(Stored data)
Lemma value_char_plain c : value_char c = true → structural c = false.
Proof.
  unfold value_char, unreserved, structural, is_alnum, is_alpha, is_upper, is_lower, is_digit, in_range. cbn [existsb]. lia.
Qed.

Lemma hex_plain n : (n < 16)%N → structural (upper_hex_digit n) = false.
Proof.
  intros Hn. apply value_char_plain. unfold upper_hex_digit, value_char, unreserved, is_alnum, is_alpha, is_upper, is_lower, is_digit, in_range.
  cbn [existsb]. destruct (N.ltb_spec n 10); lia.
Qed.

Lemma quote_plain s v : quote_value s = Ok v → List.filter structural v = [].
Proof.
  unfold quote_value. destruct (utf8 s) as [b|] eqn:Hb; [|done]. intros H%Ok_inj. subst v. apply CallID.utf8_bytes in Hb.
  induction Hb as [|x b Hx _ IH]; [done|]. cbn [flat_map]. rewrite List.filter_app, IH, app_nil_r. unfold quote_value_byte.
  destruct (value_char x) eqn:Ev; cbn [List.filter]; [by rewrite (value_char_plain x Ev)|].
  rewrite !hex_plain; [done|by apply N.mod_lt|apply N.Div0.div_lt_upper_bound; lia].
Qed.

Lemma replace_structural fuel old new s : List.filter structural old = [] → List.filter structural new = [] →
  List.filter structural (replace_text fuel old new s) = List.filter structural s.
Proof.
  intros Ho Hn. revert s. induction fuel as [|fuel IH]; intros s; [done|]. cbn [replace_text].
  destruct s as [|c s]; [done|]. destruct (starts_with old (c :: s)) eqn:E.
  - apply starts_with_split in E as [r E]. rewrite E at 1. rewrite drop_app_length, List.filter_app, Hn, IH, E, List.filter_app.
    by rewrite Ho.
  - cbn [List.filter]. by rewrite IH.
Qed.

Lemma in_braces_plain name : List.filter structural name = [] → List.filter structural (in_braces name) = [].
Proof. intros H. unfold in_braces. by rewrite !List.filter_app, H. Qed.

Section Templates.
Context {driver : Driver}.
(** The document that replaces the previous one. *)
Definition next_configuration (expected_revision : Z) (c : Configuration.t) : Configuration.t :=
  Configuration.mk scope (expected_revision + 1) (Configuration.connections c)
    (Configuration.trigger_bindings c) (Configuration.operation_configurations c)
    (Configuration.environment c) (Configuration.credential_broker c) (schema_for c).

(** [write_configuration]: [f] is the fault of its write, and other clients act on the store
    between the read and the write ([others]) and before the read that settles an unknown outcome
    ([later]). *)
Definition write_configuration (f : F) (others later : S → S) (key : pystr) (s : S) (expected_revision : Z)
    (c : Configuration.t) : res (Configuration.t * Object) * S :=
  match read_previous s key expected_revision with
  | Err e => (Err e, s)
  | Ok previous =>
      if negb (previous_revision previous =? expected_revision)%Z
      then (raise ObjectConflictError "configuration revision conflict", s)
      else
        let updated := next_configuration expected_revision c in
        match to_wire updated ≫= go_canonical_json_bytes with
        | Err e => (Err e, s)
        | Ok contents =>
            let s := others s in
            let '(r, s) := match previous with
                           | None => create_object f s key contents
                           | Some (_, o) => compare_and_swap_object f s key (o_etag o) contents
                           end in
            match r with
            | Ok item => (Ok (updated, item), s)
            | Err e =>
                if isinst e OutcomeUnknownError then
                  let s := later s in
                  match read_object s key [] with
                  | Ok observed =>
                      if bool_decide (o_contents observed = contents) then (Ok (updated, observed), s) else (Err e, s)
                  | Err e' => (Err e', s)
                  end
                else (Err e, s)
            end
        end
  end.

Definition freeze_configuration (s : S) (key : pystr) (expected_revision : Z) : res SnapshotRef.t :=
  '(configuration, item) ← read_configuration s key;
  raise_if (negb (Configuration.revision configuration =? expected_revision)%Z)
    ObjectConflictError "configuration revision conflict" ≫= λ _,
  Ok (SnapshotRef.mk (o_key item) (o_version item) (digest_bytes (o_contents item)) "application/json").

Definition read_snapshot (s : S) (key : pystr) (reference : SnapshotRef.t) : res Configuration.t :=
  SnapshotRef.validate reference scope ≫= λ _,
  item ← read_object s (SnapshotRef.key reference) (SnapshotRef.version reference);
  raise_if (negb (bool_decide (digest_bytes (o_contents item) = SnapshotRef.digest reference)))
    ValueError "configuration snapshot digest differs" ≫= λ _,
  _decode key item.

(** ** Secrets *)

Definition _application_secret_wire (name value : pystr) : res json :=
  s ← Scope.to_wire scope; Ok (JObj [(lit "scope", s); (lit "name", JStr name); (lit "value", JStr value)]).

(** [_create_secret] with the drawn token. *)
Definition _create_secret (f : F) (later : S → S) (token name value : pystr) (s : S) : res SecretRef.t * S :=
  match p ← Scope.prefix scope;
        contents ← (w ← _application_secret_wire name value; go_canonical_json_bytes w);
        Ok (p ++ "/app-secrets/" ++ name ++ "/" ++ token, contents) with
  | Err e => (Err e, s)
  | Ok (key, contents) =>
      let done (item : Object) := Ok (SecretRef.mk key (o_version item) (digest_bytes contents)) in
      match create_object f s key contents with
      | (Ok item, s) => (done item, s)
      | (Err e, s) =>
          if isinst e ObjectConflictError || isinst e OutcomeUnknownError then
            let s := later s in
            (item ← read_object s key [];
             raise_if (negb (bool_decide (o_contents item = contents)))
               ValueError "application secret content differs" ≫= λ _, done item, s)
          else (Err e, s)
      end
  end.

Definition create_application_secret f later token (name value : pystr) (s : S) : res SecretRef.t * S :=
  match raise_if (negb (is_application_environment_name name)) ValueError "invalid application secret name"
        ≫= λ _, validate_environment_value value with
  | Err e => (Err e, s)
  | Ok _ => _create_secret f later token name value s
  end.

Definition create_credential_broker_token f later token (value : pystr) (s : S) : res SecretRef.t * S :=
  match raise_if (negb (truthy value)) ValueError "credential broker token is required"
        ≫= λ _, validate_environment_value value with
  | Err e => (Err e, s)
  | Ok _ => _create_secret f later token Configuration.BROKER_TOKEN_NAME value s
  end.

Definition read_secret_value (s : S) (reference : SecretRef.t) (name : pystr) : res pystr :=
  validate_secret_reference reference scope name ≫= λ _,
  item ← read_object s (SecretRef.key reference) (SecretRef.version reference);
  raise_if (negb (bool_decide (o_version item = SecretRef.version reference))
            || negb (bool_decide (digest_bytes (o_contents item) = SecretRef.digest reference)))
    ValueError "application secret integrity differs" ≫= λ _,
  value ← json_loads (o_contents item);
  record ← require_object value "application secret";
  expected ← Scope.to_wire scope;
  match get "value" record with
  | JStr v =>
      raise_if (negb (py_eq (get "scope" record) expected) || negb (py_eq (get "name" record) (JStr name)))
        ValueError "application secret scope or identity differs" ≫= λ _,
      validate_environment_value v ≫= λ _, Ok v
  | _ => raise ValueError "application secret scope or identity differs"
  end.
(* ===== verification/StoreProgram.v ===== *)
(** * Programs over an object store

    The coroutines of sdkpython/src/dex_connectors/sdk/projectconfig that await an object store, the
    clock, fresh tokens and a provider exchange, as interaction trees: every await is a node, so that
    other tasks and processes may act between any two of them.  An exception is a result, [catch] is
    [try]/[except].  [run] executes one program alone. *)

From S2P Require Import Prelude Sha256 Timestamps ProjectModels ProjectStorage.

(** The admission of one credential exchange ([_Admission] of provider.py); it travels with the
    request so that executions can be told which exchange it belongs to. *)
Module Admission.

Record t := mk {
  kind : pystr;
  attempt_id : pystr;
  fence : Z;
  deadline : GoTime.datetime;
  result_key : pystr
}.

End Admission.

Section Programs.
(** [C] is the connector's credential type. *)
Context {C : Type}.

(** What a coroutine awaits; every answer may be an exception. *)
Inductive cmd : Type → Type :=
  | CRead (key version : pystr) : cmd Object
  | CCreate (key : pystr) (contents : list N) : cmd Object
  | CSwap (key etag : pystr) (contents : list N) : cmd Object
  | CNow : cmd GoTime.datetime
  | CToken : cmd pystr
  | CSleep : cmd unit
  | CRefresh (a : Admission.t) (credentials : C) (expires_at : option GoTime.datetime)
      (now : GoTime.datetime) : cmd (C * GoTime.datetime).

Inductive prog (A : Type) : Type :=
  | Ret (r : res A)
  | Vis {X} (c : cmd X) (k : res X → prog A).
Arguments Ret {A} r.
Arguments Vis {A X} c k.

Fixpoint prog_bind {A B} (p : prog A) (f : A → prog B) : prog B :=
  match p with
  | Ret (Ok a) => f a
  | Ret (Err e) => Ret (Err e)
  | Vis c k => Vis c (λ r, prog_bind (k r) f)
  end.

(** [try: p] with the handler of its exceptions. *)
Fixpoint catch {A} (p : prog A) (h : exn → prog A) : prog A :=
  match p with
  | Ret (Ok a) => Ret (Ok a)
  | Ret (Err e) => h e
  | Vis c k => Vis c (λ r, catch (k r) h)
  end.

Definition await {X} (c : cmd X) : prog X := Vis c Ret.
Definition lift {A} (r : res A) : prog A := Ret r.
Definition fail {A} (c : exn_class) (msg : pystr) : prog A := Ret (raise c msg).

(** ** Running one program alone *)

(** The rest of the world: the store, how its next operations fail, the readings of the clock, the
    tokens drawn, and what the provider answers. *)
Record env (F S : Type) := mkEnv {
  e_store : S;
  e_faults : list F;
  e_clock : list GoTime.datetime;
  e_tokens : list pystr;
  e_exchanges : list (res (C * GoTime.datetime));
  e_dispatched : list Admission.t
}.
Arguments mkEnv {F S} _ _ _ _ _ _.
Arguments e_store {F S} _.
Arguments e_faults {F S} _.
Arguments e_clock {F S} _.
Arguments e_tokens {F S} _.
Arguments e_exchanges {F S} _.
Arguments e_dispatched {F S} _.

Section Run.
Context {F S : Type} `{ObjectStore F S} (no_fault : F) (epoch : GoTime.datetime).

Definition with_store (s : S) (e : env F S) : env F S :=
  mkEnv s (tail (e_faults e)) (e_clock e) (e_tokens e) (e_exchanges e) (e_dispatched e).

(** One await.  The clock keeps its last reading. *)
Definition perform {X} (c : cmd X) (e : env F S) : res X * env F S :=
  let fault := hd no_fault (e_faults e) in
  match c in cmd X return res X * env F S with
  | CRead key version => (read_object (e_store e) key version, e)
  | CCreate key contents =>
      let '(r, s) := create_object fault (e_store e) key contents in (r, with_store s e)
  | CSwap key etag contents =>
      let '(r, s) := compare_and_swap_object fault (e_store e) key etag contents in (r, with_store s e)
  | CNow =>
      (Ok (hd epoch (e_clock e)),
       mkEnv (e_store e) (e_faults e) (match e_clock e with _ :: (_ :: _) as c => c | c => c end)
         (e_tokens e) (e_exchanges e) (e_dispatched e))
  | CToken =>
      (Ok (hd [] (e_tokens e)),
       mkEnv (e_store e) (e_faults e) (e_clock e) (tail (e_tokens e)) (e_exchanges e) (e_dispatched e))
  | CSleep => (Ok (), e)
  | CRefresh a _ _ _ =>
      (hd (raise TimeoutError []) (e_exchanges e),
       mkEnv (e_store e) (e_faults e) (e_clock e) (e_tokens e) (tail (e_exchanges e)) (a :: e_dispatched e))
  end.

Fixpoint run {A} (p : prog A) (e : env F S) : res A * env F S :=
  match p with
  | Ret r => (r, e)
  | Vis c k => let '(r, e) := perform c e in run (k r) e
  end.

Lemma run_bind {A B} (p : prog A) (f : A → prog B) e :
  run (prog_bind p f) e =
  match run p e with (Ok a, e') => run (f a) e' | (Err x, e') => (Err x, e') end.
Proof. revert e. induction p as [[a|x]|X c k IH]; intros e; [done..|]. cbn [prog_bind run].
  destruct (perform c e) as [r e']. apply IH. Qed.

Lemma run_catch {A} (p : prog A) h e :
  run (catch p h) e =
  match run p e with (Ok a, e') => (Ok a, e') | (Err x, e') => run (h x) e' end.
Proof. revert e. induction p as [[a|x]|X c k IH]; intros e; [done..|]. cbn [catch run].
  destruct (perform c e) as [r e']. apply IH. Qed.

End Run.
End Programs.

Arguments cmd C : clear implicits.
Arguments prog C A : clear implicits.
Arguments Ret {C A} r.
Arguments Vis {C A X} c k.
Arguments mkEnv {C F S} _ _ _ _ _ _.
Arguments e_store {C F S} _.
Arguments e_faults {C F S} _.
Arguments e_clock {C F S} _.
Arguments e_tokens {C F S} _.
Arguments e_exchanges {C F S} _.
Arguments e_dispatched {C F S} _.

Declare Scope prog_scope.
Delimit Scope prog_scope with prog.
Notation "x <- p ;; q" := (prog_bind p (λ x, q))
  (at level 100, p at next level, right associativity, format "x  <-  p ;;  '/' q") : prog_scope.
Notation "p ;;; q" := (prog_bind p (λ _, q)) (at level 100, right associativity) : prog_scope.

(** ** Storage faults

    A write whose answer is lost, or whose request is: either way the caller is told that the outcome
    is unknown, as the S3 store tells it. *)
Module Faulty.

Inductive fault := NoFault | LostRequest | LostAnswer.

Definition unknown {A} : res A := raise OutcomeUnknownError "project write outcome is unknown".

Definition disturb {S} (f : fault) (s : S) (write : res Object * S) : res Object * S :=
  match f with
  | NoFault => write
  | LostRequest => (unknown, s)
  | LostAnswer => match write with (Ok _, s') => (unknown, s') | w => w end
  end.

#[global] Instance object_store : ObjectStore fault Memory.store := {
  read_object := Memory.read_object;
  create_object f s key contents := disturb f s (Memory.create_object () s key contents);
  compare_and_swap_object f s key etag contents :=
    disturb f s (Memory.compare_and_swap_object () s key etag contents)
}.

End Faulty.

Module FaultyFacts.
Import Faulty MemoryFacts.

Lemma disturb_cases {S} f (s : S) w :
  disturb f s w = w ∨ disturb f s w = (unknown, s) ∨ ∃ o, fst w = Ok o ∧ disturb f s w = (unknown, snd w).
Proof. destruct f; [by left|by right; left|]. destruct w as [[o|e] s']; [right; right; by eexists|by left]. Qed.

(** A disturbed write keeps the law of the write. *)
Lemma disturb_law f s w key contents (allowed : Prop) :
  write_outcome (F:=unit) w s key contents allowed →
  write_outcome (F:=fault) (disturb f s w) s key contents allowed.
Proof.
  intros H. destruct f; [exact H|by left|]. destruct w as [[o|e] s']; [|exact H].
  destruct H as [Ha Hw]. right. split; [done|]. split; [done|]. by exists o.
Qed.

Lemma disturb_snd {S} f (s : S) w : snd (disturb f s w) = s ∨ snd (disturb f s w) = snd w.
Proof. destruct (disturb_cases f s w) as [->|[->|(o & _ & ->)]]; auto. Qed.

Lemma evolves_undisturbed (s s' : Memory.store) : evolves (F:=fault) s s' → evolves (F:=unit) s s'.
Proof.
  induction 1 as [s|f s s' key contents _ IH|f s s' key etag contents _ IH]; [constructor|..].
  - cbn. destruct (disturb_snd f s' (Memory.create_object () s' key contents)) as [->| ->]; [done|].
    exact (evolves_create (F:=unit) () s s' key contents IH).
  - cbn. destruct (disturb_snd f s' (Memory.compare_and_swap_object () s' key etag contents)) as [->| ->]; [done|].
    exact (evolves_swap (F:=unit) () s s' key etag contents IH).
Qed.

(** The in-memory store with faults keeps the protocol too. *)
#[export] Instance faulty_versioned : VersionedStore fault Memory.store.
Proof.
  refine {| ProjectStorage.well_formed := MemoryFacts.well_formed |}.
  - intros f s key contents Hs. by apply disturb_law, MemoryFacts.create_law.
  - intros f s key etag contents Hs. by apply disturb_law, MemoryFacts.swap_law.
  - intros s s' Hs He%evolves_undisturbed. exact (evolves_well_formed (VersionedStore:=memory_versioned) s s' Hs He).
  - intros s s' key o o' Hs He%evolves_undisturbed.
    exact (etag_contents (VersionedStore:=memory_versioned) s s' key o o' Hs He).
  - intros s s' key o Hs He%evolves_undisturbed. exact (head_persists (VersionedStore:=memory_versioned) s s' key o Hs He).
Defined.

End FaultyFacts.
(* ===== verification/CredentialRefresh.v ===== *)
(** * Refreshing a credential from many processes

    Any number of tasks run [resolve_with_refresh] and [replace_credential]
    (sdkpython/src/dex_connectors/sdk/projectconfig/provider.py and connections.py) on one connection,
    their awaits interleaved, their writes lost or unanswered, their clocks arbitrary, some of them
    crashing; clients of the other SDKs write the head too.  A small program logic over the
    interaction trees ([wp], [spec]) shows that the head moves only as [transition] allows and that a
    provider exchange is dispatched at most once per fence. *)

From S2P Require Import Prelude Json JsonText Sha256 Timestamps Identity Calls Definitions OAuth StructuredOutput.
From S2P Require Import ProjectModels CanonicalJson ProjectStorage StoreProgram ProjectConnections.
From S2P Require Import ProjectProvider.
Import Memory MemoryFacts Faulty FaultyFacts.

(** ** Heads as documents *)

Definition doc (o : Object) : option (dict json) :=
  match loads_bytes (o_contents o) with Ok (JObj d) => Some d | _ => None end.

Definition fence_of (d : dict json) : Z := num_int (get "fence" d).
Definition status_of (d : dict json) : pystr := match get "status" d with JStr s => s | _ => [] end.
Definition in_exchange (d : dict json) : Prop := status_of d = lit "REFRESHING" ∨ status_of d = lit "AUTHORIZING".
Definition mutation_of (d : dict json) : dict json := match get "mutation" d with JObj m => m | _ => [] end.

(** The head with index [i] in its history. *)
Record head_ok (i : nat) (d : dict json) : Prop := {
  ok_plain : plain (JObj d) = true;
  ok_revision : get "revision" d = JInt (Z.of_nat i + 1);
  ok_fence : get "fence" d = JInt (fence_of d) ∧ (1 <= fence_of d)%Z
}.
(* ===== verification/ConnectionFacts.v ===== *)
(** * What the connection store promises

    [replace_credential] and [read_credential_material] of
    sdkpython/src/dex_connectors/sdk/projectconfig/connections.py, executed one after the other on a
    store without faults: the material that was written is read back. *)

From S2P Require Import Prelude Sha1 Json JsonText Sha256 Timestamps Identity Definitions StructuredOutput.
From S2P Require Import ProjectModels CanonicalJson ProjectStorage StoreProgram ProjectConnections CredentialRefresh.
Import Memory MemoryFacts Faulty FaultyFacts.

(** ** Equality of documents *)

Lemma dget_unique {V} (d : dict V) k v : dict_ok d → (k, v) ∈ d → dget k d = Some v.
Proof.
  unfold dict_ok. induction d as [|[k' v'] d IH]; cbn [dkeys map fst dget]; [by intros _ ?%elem_of_nil|].
  intros [Hn Hd]%NoDup_cons [Heq|Hin]%elem_of_cons.
  - injection Heq as -> ->. by rewrite bool_decide_eq_true_2.
  - rewrite bool_decide_eq_false_2; [by apply IH|]. intros ->. apply Hn. apply list_elem_of_In.
    apply list_elem_of_In in Hin. by apply (in_map fst) in Hin.
Qed.

Lemma py_eq_plain v : plain v = true → py_eq v v = true.
Proof.
  induction v as [| | |f|s|l IH|d IH] using json_ind'; intros Hp; try done.
  - by destruct b.
  - cbn [py_eq num_value]. unfold feq. change (fcmp (FFin z 0) (FFin z 0)) with (fcmp (f_of_Z z) (FFin z 0)). by rewrite AnswerFacts.fcmp_int, Z.compare_refl.
  - cbn [py_eq num_value]. by apply bool_decide_eq_true_2.
  - cbn [py_eq num_value plain] in *. induction l as [|x l IHl]; [done|]. cbn [forallb] in Hp.
    apply andb_prop in Hp as [Hx Hl]. apply Forall_cons in IH as [IHx IH]. by rewrite (IHx Hx), (IHl IH Hl).
  - cbn [py_eq num_value plain] in *. apply andb_prop in Hp as [Hn%bool_decide_eq_true Hp]. rewrite Nat.eqb_refl. cbn [andb].
    assert (Hgen : ∀ e, (∀ kv, kv ∈ e → kv ∈ d) →
              (fix go (d0 : list (pystr * json)) : bool :=
                 match d0 with
                 | [] => true
                 | (k, v) :: d' => match dget k d with Some w => py_eq v w | None => false end && go d'
                 end) e = true).
    { induction e as [|[k v] e IHe]; intros Hsub; [done|].
      rewrite (dget_unique d k v Hn) by (apply Hsub; by left).
      rewrite Forall_forall in IH. rewrite forallb_forall in Hp.
      assert (Hin : (k, v) ∈ d) by (apply Hsub; by left).
      pose proof (IH (k, v) Hin (Hp (k, v) (proj1 (list_elem_of_In _ _) Hin))) as Hv. cbn [snd] in Hv. rewrite Hv. apply IHe.
      intros kv Hkv. apply Hsub. by right. }
    by apply Hgen.
Qed.

(** A new version has a name and an entity tag. *)
Lemma new_object_named s k contents : truthy (o_version (new_object s k contents)) = true ∧ truthy (o_etag (new_object s k contents)) = true.
Proof.
  unfold new_object. cbn [o_version o_etag]. cbv zeta. split.
  - replace (Z.of_nat (length (versions s k)) + 1)%Z with (Z.pos (Pos.of_succ_nat (length (versions s k)))) by lia.
    cbn [str_of_Z]. by destruct (str_of_N_shape (N.pos (Pos.of_succ_nat (length (versions s k))))) as (c & l & -> & _).
  - apply truthy_true. intros Hn. apply app_eq_nil in Hn as [_ Hn]. done.
Qed.

(** ** Steps without faults *)

Section Steps.
Context {C : Type}.

Abbreviation environment := (env (C:=C) fault Memory.store).

Definition faultless (e : environment) : Prop := e_faults e = [] ∧ MemoryFacts.well_formed (e_store e).

(** The store has grown, and still has no faults. *)
Definition onward (e e' : environment) : Prop := faultless e' ∧ extends (e_store e) (e_store e').

Lemma onward_refl e : faultless e → onward e e.
Proof. intros He. split; [done|apply extends_refl]. Qed.

Lemma onward_trans e1 e2 e3 : onward e1 e2 → onward e2 e3 → onward e1 e3.
Proof. intros [_ H1] [H2 H3]. split; [done|by eapply extends_trans]. Qed.

Context (epoch : GoTime.datetime).
Abbreviation run := (run NoFault epoch).

Lemma run_bind_Ok {A B} (p : prog C A) (f : A → prog C B) (e : environment) b e' :
  run (prog_bind p f) e = (Ok b, e') → ∃ a e1, run p e = (Ok a, e1) ∧ run (f a) e1 = (Ok b, e').
Proof. rewrite run_bind. destruct (run p e) as [[a|x] e1]; [|done]. intros H. by exists a, e1. Qed.

Lemma run_then {A B} (p : prog C A) (f : A → prog C B) (e e1 : environment) a :
  run p e = (Ok a, e1) → run (prog_bind p f) e = run (f a) e1.
Proof. intros H. by rewrite run_bind, H. Qed.

Lemma run_lift_Ok {A} (r : res A) (e : environment) a e' : run (lift r) e = (Ok a, e') → r = Ok a ∧ e' = e.
Proof. cbn. by intros [= -> ->]. Qed.

Lemma run_read (e : environment) k v o : Memory.read_object (e_store e) k v = Ok o →
  run (await (CRead k v)) e = (Ok o, e).
Proof. intros H. cbn. by rewrite H. Qed.

Lemma run_create_Ok (e : environment) k b o e' : faultless e → run (await (CCreate k b)) e = (Ok o, e') →
  onward e e' ∧ o = new_object (e_store e) k b ∧ e_store e' = snd (_append (e_store e) k b).
Proof.
  intros [Hf Hw]. cbn. rewrite Hf. cbn. pose proof (create_grows () (e_store e) k b Hw) as [Hw' He].
  destruct (Memory.create_object () (e_store e) k b) as [r s] eqn:E. intros [= -> <-]. cbn [snd] in *.
  destruct (create_answered NoFault (e_store e) k b o s) as [Hs Ho]; [exact E|].
  split; [split; [split; [cbn; by rewrite Hf|done]|done]|by split].
Qed.

Lemma run_swap_Ok (e : environment) k t b o e' : faultless e → run (await (CSwap k t b)) e = (Ok o, e') →
  onward e e' ∧ o = new_object (e_store e) k b ∧ e_store e' = snd (_append (e_store e) k b).
Proof.
  intros [Hf Hw]. cbn. rewrite Hf. cbn. pose proof (swap_grows () (e_store e) k t b Hw) as [Hw' He].
  destruct (Memory.compare_and_swap_object () (e_store e) k t b) as [r s] eqn:E. intros [= -> <-]. cbn [snd] in *.
  destruct (swap_answered NoFault (e_store e) k t b o s) as [Hs Ho]; [exact E|].
  split; [split; [split; [cbn; by rewrite Hf|done]|done]|by split].
Qed.

(** Without faults a write fails only when nothing was written. *)
Lemma run_create_Err (e : environment) k b x e' : faultless e → run (await (CCreate k b)) e = (Err x, e') →
  onward e e' ∧ isinst x OutcomeUnknownError = false.
Proof.
  intros [Hf Hw]. cbn. rewrite Hf. cbn. pose proof (create_grows () (e_store e) k b Hw) as [Hw' He].
  destruct (Memory.create_object () (e_store e) k b) as [r s] eqn:E. intros [= -> <-]. cbn [snd] in *.
  split; [by split; [split; [cbn; by rewrite Hf|]|]|]. unfold Memory.create_object in E.
  destruct (validate_object_key k ≫= λ _, _validate_contents b) as [[]|y] eqn:Hv.
  - destruct (e_store e !! k); [by injection E as <- _|done].
  - injection E as <- _. apply bind_Err in Hv as [Hv|([] & _ & Hv)].
    + unfold validate_object_key in Hv. by apply raise_if_Err in Hv as [_ ->].
    + unfold _validate_contents in Hv. by apply raise_if_Err in Hv as [_ ->].
Qed.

> **Task to carry out**
Only the lines from the beginning of the entries through the line bearing "(** The document" should be returned, each exactly as written.

> **Response box**
Lemma value_char_plain c : value_char c = true → structural c = false.
Proof.
  unfold value_char, unreserved, structural, is_alnum, is_alpha, is_upper, is_lower, is_digit, in_range. cbn [existsb]. lia.
Qed.

Lemma hex_plain n : (n < 16)%N → structural (upper_hex_digit n) = false.
Proof.
  intros Hn. apply value_char_plain. unfold upper_hex_digit, value_char, unreserved, is_alnum, is_alpha, is_upper, is_lower, is_digit, in_range.
  cbn [existsb]. destruct (N.ltb_spec n 10); lia.
Qed.

Lemma quote_plain s v : quote_value s = Ok v → List.filter structural v = [].
Proof.
  unfold quote_value. destruct (utf8 s) as [b|] eqn:Hb; [|done]. intros H%Ok_inj. subst v. apply CallID.utf8_bytes in Hb.
  induction Hb as [|x b Hx _ IH]; [done|]. cbn [flat_map]. rewrite List.filter_app, IH, app_nil_r. unfold quote_value_byte.
  destruct (value_char x) eqn:Ev; cbn [List.filter]; [by rewrite (value_char_plain x Ev)|].
  rewrite !hex_plain; [done|by apply N.mod_lt|apply N.Div0.div_lt_upper_bound; lia].
Qed.

Lemma replace_structural fuel old new s : List.filter structural old = [] → List.filter structural new = [] →
  List.filter structural (replace_text fuel old new s) = List.filter structural s.
Proof.
  intros Ho Hn. revert s. induction fuel as [|fuel IH]; intros s; [done|]. cbn [replace_text].
  destruct s as [|c s]; [done|]. destruct (starts_with old (c :: s)) eqn:E.
  - apply starts_with_split in E as [r E]. rewrite E at 1. rewrite drop_app_length, List.filter_app, Hn, IH, E, List.filter_app.
    by rewrite Ho.
  - cbn [List.filter]. by rewrite IH.
Qed.

Lemma in_braces_plain name : List.filter structural name = [] → List.filter structural (in_braces name) = [].
Proof. intros H. unfold in_braces. by rewrite !List.filter_app, H. Qed.

Section Templates.
Context {driver : Driver}.
(** The document that replaces the previous one. *)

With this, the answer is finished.